Is there some other way I can get the Yy value for a certain grain (this is a general question involving mtexColorbar usage because it is difficult to figure out the exact value of variables from colorbar)?

[David Mainprice]

Here is an example script for plotting Young’s Modulus for FCC Alpha-Iron with a function for plotting elastic wave speeds

all the best David

[MTEXNewbie]

Hi David,

Thank you for the script. But it seems it is for BCC Fe, so the Elastic constants should be different for FCC Fe.

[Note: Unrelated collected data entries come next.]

Lemma resolved_base (cat : Catalog) (T : gset (string * string)) key :
  key ∈ T →
  resolved_alias cat (foldl add_alias ∅ (routine_rows cat T)) key = resolved_alias cat (all_aliases cat) key ∧
  resolved_failure cat (routine_rows cat T) (foldl add_alias ∅ (routine_rows cat T)) key =
  resolved_failure cat (ct_proc cat) (all_aliases cat) key.
Proof.
  intros Hkey. assert (key.1 ∈ (set_map fst T : gset string)) as Hs by (apply elem_of_map; by exists key).
  unfold resolved_alias, resolved_failure. by rw base_alias decide_True // candidates_agree.
Qed.

Lemma read_routines_spec (cat : Catalog) (C : InspectConfig) :
  ((∃ rc, read_routines cat C = Ok rc) ↔
   ∀ key, key ∈ routine_targets C → all_aliases cat !! key = None →
          lookup_of cat key ≠ RoutineLookup.Failed) ∧
  ∀ rc, read_routines cat C = Ok rc →
    rc_targets rc = routine_targets C ∧
    ∀ key, rc_aliases rc !! key = alias_in cat (routine_targets C) key ∧
           rc_unresolved rc !! key = (if decide (key ∈ routine_targets C)
                                      then resolved_failure cat (ct_proc cat) (all_aliases cat) key else None).
Proof.
  unfold read_routines, alias_in. set (T := routine_targets C). case_decide as HT.
  { split; [rw HT; set_solver|]. intros _ [= <-]. split; [by rw HT|]. intros key.
    rw HT. destruct (decide (key ∈ ∅)) as [?%not_elem_of_empty|]; [done|].
    by destruct (decide (key.1 ∈ _)) as [(? & _ & ?%not_elem_of_empty)%elem_of_map|]. }
  destruct (resolve_fold cat (routine_rows cat T) (set_iter T) (foldl add_alias ∅ (routine_rows cat T)) ∅)
    as [Hok Hacc]; [apply NoDup_set_iter|done|].
  setoid_rewrite elem_of_set_iter in Hok. split.
  - split.
    + intros [rc (acc & Hf & _)%bind_Ok] key Hkey Hn. apply Hok; [by exists acc|done|].
      rw base_alias decide_True //. apply elem_of_map. by exists key.
    + intros Hl. destruct Hok as [_ [acc Hf]]; [|rw Hf; by eexists].
      intros key Hkey Hn. apply Hl; [done|]. rw base_alias decide_True // in Hn.
      apply elem_of_map. by exists key.
  - intros rc (acc & Hf & [= <-])%bind_Ok. split; [done|]. intros key. cbn.
    destruct (Hacc acc Hf key) as [-> ->].
    destruct (decide (key ∈ T)) as [Hk|Hk], (decide (key ∈ set_iter T)) as [Hi|Hi];
      rw elem_of_set_iter in Hi; try done.
    + by apply resolved_base.
    + by rw base_alias lookup_empty.
Qed.

(** ** One scope inside another *)

Lemma fold_res_ext {E A T} (f g : T → A → res E T) acc l :
  (∀ acc x, x ∈ l → f acc x = g acc x) → fold_res f acc l = fold_res g acc l.
Proof.
  revert acc. induction l as [|x l IH]=> acc Hl //=. rw (Hl acc x); [|left].
  destruct (g acc x) as [acc'| |]; cbn; [|done..]. apply IH. intros; apply Hl; by right.
Qed.

Lemma filter_refine {A} (P Q : A → Prop) `{∀ x, Decision (P x), ∀ x, Decision (Q x)} (l : list A) :
  (∀ x, P x → Q x) → filter P (filter Q l) = filter P l.
Proof.
  intros HPQ. induction l as [|x l IH]; [done|]. rw (filter_cons Q) (filter_cons P _ l).
  destruct (decide (Q x)) as [|Hn], (decide (P x)) as [Hp|]; rw ?filter_cons.
  - by rw decide_True // IH.
  - by rw decide_False.
  - by destruct Hn; apply HPQ.
  - done.
Qed.

Lemma elem_of_name_set l x : x ∈ names l ↔ x ∈ l.
Proof. apply elem_of_list_to_set. Qed.

Lemma names_mono l k : (∀ x, x ∈ l → x ∈ k) → names l ⊆ names k.
Proof. intros Hl x. rw !elem_of_name_set. apply Hl. Qed.

(** PUBLIC rules on routines are routine grants of the configuration. *)
Definition public_routines_resolved (C : InspectConfig) : Prop :=
  ∀ s schema name, s ∈ ic_public_object_scopes C → pos_object_type s = ObjectType.Function →
    pos_schema s = Some schema → pos_name s = Some name →
    name = "*" ∨ (schema, name) ∈ routine_targets C.

Lemma target_not_star C schema name : (schema, name) ∈ routine_targets C → name ≠ "*".
Proof.
  unfold routine_targets. rw elem_of_list_to_set list_elem_of_omap. intros (g & _ & Hg).
  unfold routine_target in Hg. destruct (ot_schema _); [|done]. destruct (ot_name _) as [n|]; [|done].
  cbn in Hg. destruct (String.eqb_spec n "*"); [done|]. by simplify_eq.
Qed.

Section within.
Context (cat : Catalog) (S C : InspectConfig) (rcS rcC : RoutineCatalog).
Context (HW : Within S C) (HrS : read_routines cat S = Ok rcS) (HrC : read_routines cat C = Ok rcC).

Lemma routines_agree schema name :
  name = "*" ∨ (schema, name) ∈ routine_targets C →
  rc_aliases rcS !! (schema, name) = rc_aliases rcC !! (schema, name) ∧
  rc_unresolved rcS !! (schema, name) = rc_unresolved rcC !! (schema, name).
Proof.
  destruct (proj2 (read_routines_spec cat S) _ HrS) as [_ HS].
  destruct (proj2 (read_routines_spec cat C) _ HrC) as [_ HC].
  destruct (HS (schema, name)) as [-> ->], (HC (schema, name)) as [-> ->]. unfold alias_in.
  intros Hn. destruct (decide ((schema, name) ∈ routine_targets C)) as [Ht|Ht].
  - destruct (decide ((schema, name) ∈ routine_targets S)) as [|Hs]; [done|].
    by destruct Hs; apply HW.
  - destruct Hn as [->|]; [|done].
    destruct (decide ((schema, "*") ∈ routine_targets S)) as [Hs|Hs]; [by apply target_not_star in Hs|].
    split; [|done]. unfold all_aliases. rw aliases_star. by repeat case_decide.
Qed.

Lemma aliases_extend : rc_aliases rcC ⊆ rc_aliases rcS.
Proof.
  apply map_subseteq_spec. intros [schema name] c.
  destruct (proj2 (read_routines_spec cat S) _ HrS) as [_ HS].
  destruct (proj2 (read_routines_spec cat C) _ HrC) as [_ HC].
  destruct (HS (schema, name)) as [-> _], (HC (schema, name)) as [-> _]. unfold alias_in.
  destruct (decide ((schema, name) ∈ routine_targets C)) as [Ht|Ht].
  - destruct (decide ((schema, name) ∈ routine_targets S)) as [|Hs]; [done|]. by destruct Hs; apply HW.
  - destruct (decide (_ ∈ set_map fst (routine_targets C))) as [(k & Hk & Hin)%elem_of_map|]; [|done].
    intros Ha. destruct (decide ((schema, name) ∈ routine_targets S)) as [|Hs].
    + unfold resolved_alias. by rw Ha.
    + destruct (decide (_ ∈ set_map fst (routine_targets S))) as [|Hn]; [done|].
      destruct Hn. apply elem_of_map. exists k. split; [done|]. by apply HW.
Qed.

Lemma validate_agree : validate_routines rcS C = validate_routines rcC C.
Proof.
  unfold validate_routines. erewrite fold_res_ext; [done|]. intros acc g Hg.
  unfold validate_routine_grant. destruct (ot_schema (gr_object g)) as [schema|] eqn:Hs; [|done].
  destruct (ot_name (gr_object g)) as [name|] eqn:Hn; [|done].
  unfold canonical_name.
  destruct (routines_agree schema name) as [-> ->]; [|done].
  destruct (decide (name = "*")) as [|Hne]; [by left|]. right. unfold routine_targets.
  apply elem_of_list_to_set, list_elem_of_omap. exists g. split; [done|]. unfold routine_target.
  rw Hs Hn. cbn. by destruct (String.eqb_spec name "*").
Qed.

% Define Cartesian Tensor crystal crystalSymmetry & frame

cs_Tensor = crystalSymmetry('m-3m',[  2.874  2.874  2.874],...

 [  90.0000  90.0000  90.0000]*degree,'x||a','z||c',...

 'mineral','Alpha-Iron');

Any way to update the script for FCC Fe?

[David Mainprice]

Yes this is BCC alpha iron, I do not have the elastic constants of FCC in my data base

Here is an example script for plotting Young’s Modulus for BCC Alpha-Iron with a function for plotting elastic wave speeds

all the best David

[David Mainprice]

[David Mainprice]

Dear All,

There was an error in my elastic constants for FCC Fe-15Ni-15Cr Alloy, I have now corrected. I put all the scripts here.

[MTEXNewbie]

Hi Ralf,

If I define the Cartesian Tensor crystal symmetry & frame by using the default MTEX import definition, the elastic modulus is still the same. Can I use any one of these two or is there any reason to use the Rüdiger's template one explicitly for Elasticity calculations?

Default MTEX import definition -

CS = crystalSymmetry('m-3m', [3.6599 3.6599 3.6599], 'mineral', 'Iron fcc', 'color', 'light blue')

From Rüdiger's template above -

[Ralf Hielscher]

There is no difference between those lines.

Ralf.

[MTEXNewbie]

Hi Ralf,

In MTEX 5.0.3, using the two (2) crystal symmetries from the above discussion is causing this warning -

Warning: Symmetry missmatch! The following crystal frames

seem to be different

  Iron fcc (m-3m) and Iron fcc (m-3m)

 

> In orientation/transformReferenceFrame (line 34)

  In Test_01 (line 407) 

Now, I have changed the 2nd crystal symmetry definition to the 1st one but still got the same warning message. Additionally, the Young's Modulus pole figure plot is different than MTEX 4.5.2.

Maybe there is some issue regarding having 2 crystal symmetry definitions in the same script??

[Ralf Hielscher]

Hi MTEXNewbie,

I have checked the demo ElasticityTensor.m with MTEX 4.5.2 and MTEX 5.0.3 and found no difference in the scaling of the YoungsModulus. Could you therefore provide a reduced code that show up the difference.

Ralf.

[MTEXNewbie]

The actual value of Young's modulus is correct (~197 GPa). Perhaps this is causing the problem?

% set some colormap well suited for tensor visualisation

setMTEXpref('defaultColorMap',blue2redColorMap);

figure

plot(C,'PlotType','YoungsModulus','complete','upper');

mtexColorbar

[MTEXNewbie]

Hi Ralf,

Here is the code I am using to get Young's modulus, but the pole figure shows a high value of E in MTEX 5.0.3. Would it be possible for you to comment on what is going wrong?

Edit:

I have found out what is causing the problem.

If I use plot(C,'PlotType','YoungsModulus','complete','upper') than E is higher. But if I use plot(C.YoungsModulus,'complete','upper') from this example then E is correct - https://mtex-toolbox.github.io/files/doc/ElasticityTensor.html#5

Is that a bug or the second code is a new addition?